A critical history of the Jon Pertwee era of Doctor Who, starting with Spearhead From Space in 1970 and ending with Planet of Spiders in 1974. More
In this third volume of essays adapted from the acclaimed blog TARDIS Eruditorum you'll find a critical history of the Jon Pertwee years of Doctor Who. TARDIS Eruditorum tells the ongoing story of Doctor Who from its beginnings in the 1960s to the present day, pushing beyond received wisdom and fan dogma to understand that story not just as the story of a geeky sci-fi show but as the story of an entire line of mystical, avant-garde, and radical British culture. It treats Doctor Who as a show that really is about everything that has ever happened, and everything that ever will.

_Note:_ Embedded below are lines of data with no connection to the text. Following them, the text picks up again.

(* ===== verification/Prelude.v ===== *)
(** * beast_test: a verified model of the Beast idle-timeout reproduction

    The repository is a WebSocket client (src/beast_issue_client.cpp) and an
    echo server (src/beast_issue_server.cpp) built on Boost.Beast, written to
    reproduce an idle timeout: the client sends bursts of "userMsg:<n>"
    messages while reading the echoes; the server sleeps 12 s after its 11th
    message so that the client's 6 s idle timeout fires.  Data flows from
    the client's [main] into the session's outbound queue, over the wire to
    the server's handler thread, back over the wire into the session's read
    loop, and [main] watches the receive counter.

    ** Files (in dependency order) and what they model

    - [Prelude] (this file): transition-system closures ([star], the
      labelled [lstar] and [lstar_simulation]), counting and removal on lists
      (the multiset of pending operations), the [beast] hint databases, the
      tactics [invc], [in_list], [simpl_counts], the C [int] range and
      [exit_status].
    - [Net]: what the code observes of Asio/Beast: [error_code], the
      asynchronous operations of a client session ([AsyncOp]), the stream
      state the code sets or reads ([WsStream]), frames, and [writes_of].
    - [Format]: the payload "userMsg:<n>" (client lines 325-328) and its
      parser.
    - [Session], [Module WebsocketSession]: the class [WebsocketSession]
      (client lines 42-253).  Its members are the fields of the record
      [Session]; three more fields hold run-time state the object depends on:
      [pending] (the asynchronous operations in flight, each holding
      [shared_from_this()]), [issued] (every operation ever started: the
      wire-level history) and [log] (what is printed, without timestamps).
      Every member function ([run], [on_resolve], [on_connect],
      [on_handshake], [on_read], [sendMessage], [doSend], [on_write],
      [close], [on_close], [fail], the getters, the destructor [destroy]) is
      one Rocq function, with its guards and early returns; the undefined
      [pop_front] of an empty [std::list] is [None].  The event loop is the
      relation [complete]: the environment completes any pending operation
      with any error code (or tears the stream down), which retires it and
      runs its handler; [api_call] is what [main] calls; [session_step] is
      either.
    - [Outbound]: the abstract contract of the outbound queue,
      [FifoSpec] (delivered messages plus a backlog), the abstraction
      function [abs] and the refinement theorem for executions.
    - [WriteLoop]: the chain of writes driven by [on_write], run to
      completion ([drain]) with arbitrary error codes.
    - [ReadLoop]: the read side of the session: the buffer cleared before
      each read, the messages printed ([received]) and [recvCount_].
    - [StreamConfig]: the configuration [on_connect] installs on the stream
      and the invariant that it is in force whenever the stream is used.
    - [Driver]: [main] of the client (lines 255-360).  The typeclass
      [ClientApi] is the interface [main] uses and [ClientApiLaws] what its
      generic theorems need; the stage machine [main_switch] and the loop
      [main_step] are written against the class, and
      [websocket_api]/[websocket_laws] instantiate it with the session;
      [main_exit] is the [return] that destroys the session.  [rand() % 5]
      is an input in [0, 4]; [ioc.stopped()] is "no work guard and no
      pending operation".
    - [Server], [Module EchoServer]: [do_session] (server lines 22-87) as a
      [Fixpoint] over the peer's script of [Incoming] events; the
      process-wide [static bool hasSleep] is threaded in and out; [serve]
      runs handlers one after another.
    - [ServerThreads], [Module EchoThreads]: the detached handler threads of
      the server's [main] (lines 114-132) interleaved at their accesses to
      [hasSleep] ([thread_step], [proc_step]), and the process that ends
      with [EXIT_FAILURE] when [accept] throws ([server_step]).
    - [CommandLine]: the argument checks of both [main]s, [std::atoi] and the
      [unsigned short] narrowing of the server's port; [make_address] and the
      acceptor's bind are the [Context] of a section; [server_process] is
      the server's [main] as a whole: a start-up return or the accept loop
      of [ServerThreads].
    - [System]: one client connected to one server handler: the session's
      completions labelled with what they put on or take off the wire
      ([lcomplete], equivalent to [complete]), the server thread fed with the
      client's delivered messages, the echoes travelling back ([sys_step]).
    - [Logging]: what the programs print: [show_current_time] (client lines
      29-38) as [std::put_time(.., "%F %T")] of a [struct tm], every output
      statement of the session as the text of its [LogLine]
      ([client_line]), the server handler's lines with the thread id
      ([server_line]), and [leading_timestamp], a reader of the time in
      front of a line.

    ** What is proved (claims C1-C39 of PROJECT.json)

    - Outbound queue: submitted messages are a prefix of the queued ones in
      order (C1); executions refine [FifoSpec] (C2); one write in flight
      and it is the front (C4); the write loop terminates after one
      completion per queued message, whatever the errors (C8); [pop_front]
      is never reached on an empty queue (C10); a stream closed under a
      queued message stalls the queue for ever (C11, a finding); the queue
      itself is unbounded (C13).
    - End to end (System): the client prints only echoes of its own
      messages, in order (C3); [recvCount_] never exceeds the number of
      messages written (C17).
    - Session: one close frame iff [hasClose_] (C5); one
      resolve/connect/handshake/read at a time (C9); each recv line prints
      exactly the message read and [recvCount_] counts them (C15, C16); the
      stream configuration is in force whenever the stream is used (C18);
      the behaviour of [on_read], [sendMessage] and [on_write] on every
      branch (C26, C29, C30).
    - Client loop: the wire carries userMsg:1, userMsg:2, ... without gap
      (C7), every message of the spec's form and pairwise distinct (C39);
      [messageNo] overflows [int] when the peer never answers (C12); one
      close frame exactly in [kStageClosing] (C22); stages never regress
      (C23); [canQuit] only when drained (C24); a failed connection loops
      for ever (C25).
    - Server: echoes are byte-identical (C6) in the previous message's mode
      (C19); the stall follows the 11th echo (C20) and never comes back
      once [hasSleep] is set (C21); a graceful close is never logged (C27).
      Threads: two concurrent handlers can both stall (C31); no handler
      stalls twice (C32); a handler's [int count] overflows on a long
      connection (C14, a finding).
    - Command lines and exit: the port is [atoi] modulo 2^16 (C33); the
      server returns at start-up exactly in its failure cases, and every
      end of the process returns [EXIT_FAILURE] (C34); a port without
      digits listens on port 0 (C35); the two usage checks differ (C36).
    - Output: every client diagnostic starts with a timestamp that parses
      back to the clock reading, and no other client line has one (C37);
      the timestamp is 19 characters wide for four-digit years (C38); the
      server's error lines carry no timestamp (C28, a finding).

    ** Bounds, inputs and witnesses

    Loops are structural: the server loop recurses on the finite script of
    the peer (a script that runs out leaves the handler [Blocked] in a read),
    the burst on its count [rand() % 5 + 1], [drain] on its list of error
    codes, whose length is the queue's (the variant of the write loop).
    Executions are finite sequences of steps ([star]); every property holds
    for all of them.  Counters are [Z] with the [int] range [INT_MIN,
    INT_MAX] stated where overflow matters ([messageNo], C12; the
    server's [count], C14; [recvCount_], C17); the port is narrowed modulo 2^16 as C++ converts to
    [unsigned short]; timestamps are checked for every valid [struct tm]
    and their width for the years 1000-9999.  Witnesses run concrete
    executions by evaluation:
    scenario A (connect, 21 echoes, close, quit: [Driver.demo_quit]), one
    message echoed end to end ([System.demo_echoed]), the interleaving of
    two handlers that both stall ([EchoThreads.race_schedule]).

    ** Not modelled

    Name resolution, TCP and the WebSocket protocol (Beast and Asio): only
    their outcomes are inputs.  The idle-timeout monitor is Beast's: it
    shows as a completion with [ec_timeout] and a teardown of the stream.
    The wall clock and [std::localtime] (the broken-down time is an input
    of [show_current_time]), [ec.message()] and [ec.value()] (parameters),
    the 10 ms sleep and the clocks [t1]/[t2] of the client's loop (they only
    pace it).  The server's [accept connect] line and the [std Error] line
    of its [catch (std::exception)] have no event in the handler model.  [make_address] and the acceptor's bind are inputs.  Threads
    interleave at the granularity of the accesses to [hasSleep]; the rest of
    a loop iteration touches only the thread's own socket and locals, so
    finer interleavings do not change what can be observed.  The composed
    system connects one client to one handler over a wire that delivers the
    echo of every message whose write succeeded; a lossy wire and several
    clients are left out. *)

From stdpp Require Import base list.
From Stdlib Require Import ZArith Lia.

(** ** Transition systems: reflexive-transitive closure *)

Section Star.
Context {A : Type} (R : A -> A -> Prop).

Inductive star : A -> A -> Prop :=
| star_refl a : star a a
| star_step a b c : R a b -> star b c -> star a c.

Lemma star_one a b : R a b -> star a b.
Proof. eauto using star. Qed.

Lemma star_trans a b c : star a b -> star b c -> star a c.
Proof. induction 1; eauto using star. Qed.

Lemma star_right a b c : star a b -> R b c -> star a c.
Proof. eauto using star_trans, star_one. Qed.

(** The induction principle every invariant proof of the development uses. *)
Lemma star_invariant (P : A -> Prop) :
  (forall a b, P a -> R a b -> P b) -> forall a b, star a b -> P a -> P b.
Proof. intros Hstep a b Hs. induction Hs; eauto. Qed.
End Star.

(** Labelled transitions: each step may emit one observable label; an
    execution collects the labels in order. *)
Definition label_list {L} (l : option L) : list L :=
  match l with Some x => [x] | None => [] end.

Section LStar.
Context {A L : Type} (R : A -> option L -> A -> Prop).

Inductive lstar : A -> list L -> A -> Prop :=
| lstar_refl a : lstar a [] a
| lstar_step a l b ls c : R a l b -> lstar b ls c -> lstar a (label_list l ++ ls) c.

(** Simulation: a relation [abs] between the states of [R] and those of
    [R'] that is carried along every labelled step carries along executions. *)
Lemma lstar_simulation {B} (R' : B -> option L -> B -> Prop) (lstar' : B -> list L -> B -> Prop)
    (P : A -> Prop) (f : A -> B) :
  (forall b, lstar' b [] b) ->
  (forall b l b1 ls b2, R' b l b1 -> lstar' b1 ls b2 -> lstar' b (label_list l ++ ls) b2) ->
  (forall a l a', P a -> R a l a' -> P a' /\ R' (f a) l (f a')) ->
  forall a ls a', lstar a ls a' -> P a -> lstar' (f a) ls (f a') /\ P a'.
Proof.
  intros Hrefl Hstep Hsim a ls a' Hs. induction Hs as [a|a l b ls c Hab Hbc IH]; intros Ha.
  - auto.
  - destruct (Hsim a l b Ha Hab) as [Hb Hr]. destruct (IH Hb) as [Hl Hc]. eauto.
Qed.
End LStar.

Declare Scope beast_scope.
Delimit Scope beast_scope with beast.
Notation "a '-[' R ']->*' b" := (star R a b)
  (at level 70, R at level 200, format "a  -[ R ]->*  b") : beast_scope.

(** ** Counting and removing elements of lists (pending-operation multisets) *)

Section CountIf.
Context {A : Type}.

Fixpoint count_if (f : A -> bool) (l : list A) : nat :=
  match l with
  | [] => 0
  | x :: l' => (if f x then 1 else 0) + count_if f l'
  end.

Lemma count_if_app f l1 l2 :
  count_if f (l1 ++ l2) = count_if f l1 + count_if f l2.
Proof. induction l1 as [|x l1 IH]; simpl; [done|]. rewrite IH. lia. Qed.

Lemma count_if_pos f x l : x ∈ l -> f x = true -> 1 <= count_if f l.
Proof.
  induction 1 as [x l|x y l _ IH]; intros Hf; simpl;
    [rewrite Hf; lia | specialize (IH Hf); lia].
Qed.

Lemma count_if_zero f x l : count_if f l = 0 -> x ∈ l -> f x = false.
Proof.
  intros H0 Hin. destruct (f x) eqn:Hf; [|done].
  pose proof (count_if_pos f x l Hin Hf). lia.
Qed.

Context `{EqDecision A}.

(** Retiring one completed operation from the set of pending ones. *)
Fixpoint remove_one (x : A) (l : list A) : list A :=
  match l with
  | [] => []
  | y :: l' => if decide (x = y) then l' else y :: remove_one x l'
  end.

Lemma count_if_remove_one f x l :
  x ∈ l -> count_if f l = (if f x then 1 else 0) + count_if f (remove_one x l).
Proof.
  induction l as [|y l IH]; simpl; intros Hin; [by apply elem_of_nil in Hin|].
  case_decide as Heq; [by subst|].
  apply elem_of_cons in Hin as [->|Hin]; [done|]. simpl. rewrite (IH Hin). lia.
Qed.

Lemma count_if_remove_one_le f x l :
  count_if f (remove_one x l) <= count_if f l.
Proof.
  induction l as [|y l IH]; simpl; [lia|]. case_decide; simpl; lia.
Qed.

Lemma elem_of_remove_one y x l : y ∈ remove_one x l -> y ∈ l.
Proof.
  induction l as [|z l IH]; simpl; [done|].
  case_decide; rewrite ?elem_of_cons; [auto|]. intros [->|Hy]; auto.
Qed.
End CountIf.

Create HintDb beast discriminated.
Create Rewrite HintDb beast_rw.
#[export] Hint Rewrite @count_if_app : beast_rw.
#[export] Hint Resolve count_if_remove_one_le elem_of_remove_one : beast.

(** ** Development tactics *)

(** Invert a hypothesis and clean up the equations it produces. *)
Ltac invc H := inversion H; subst; clear H.

(** Membership in a concrete list, by evaluation. *)
Ltac in_list := apply list_elem_of_In; vm_compute; tauto.

(** Simplify counts, [if]s on booleans and record projections. *)
Ltac simpl_counts :=
  repeat (simpl in *; autorewrite with beast_rw in *).

(** ** C [int] *)

Definition INT_MAX : Z := 2 ^ 31 - 1.
Definition INT_MIN : Z := - 2 ^ 31.
Definition int_range (z : Z) : Prop := (INT_MIN <= z <= INT_MAX)%Z.

(** [EXIT_SUCCESS] and [EXIT_FAILURE] of [<cstdlib>]. *)
Inductive exit_status := EXIT_SUCCESS | EXIT_FAILURE.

This volume focuses on the first years of Doctor Who in colour: the five glam-rock tinged years of Jon Pertwee, looking at its connections with environmentalism, J.G. Ballard, neopaganism, and Monty Python. Every essay on the Pertwee era has been revised and expanded from its original form, along with seven brand new essays exclusive to this collected edition, including a look at whether Torchwood makes any sense with the history of Doctor Who, how the TARDIS works, and just what happens when Jo Grant, as played by Katy Manning, meets the eccentric Time Lady Iris Wildthyme, as played by Katy Manning. On top of that, you'll learn:
Whether The Rise and Fall of Ziggy Stardust and the Spiders from Mars is the greatest Doctor Who story of the early 1970s.
How Doctor Who is related to the prophetic works of William Blake.
Why this entire series has secretly been about a very ugly yellow sofa.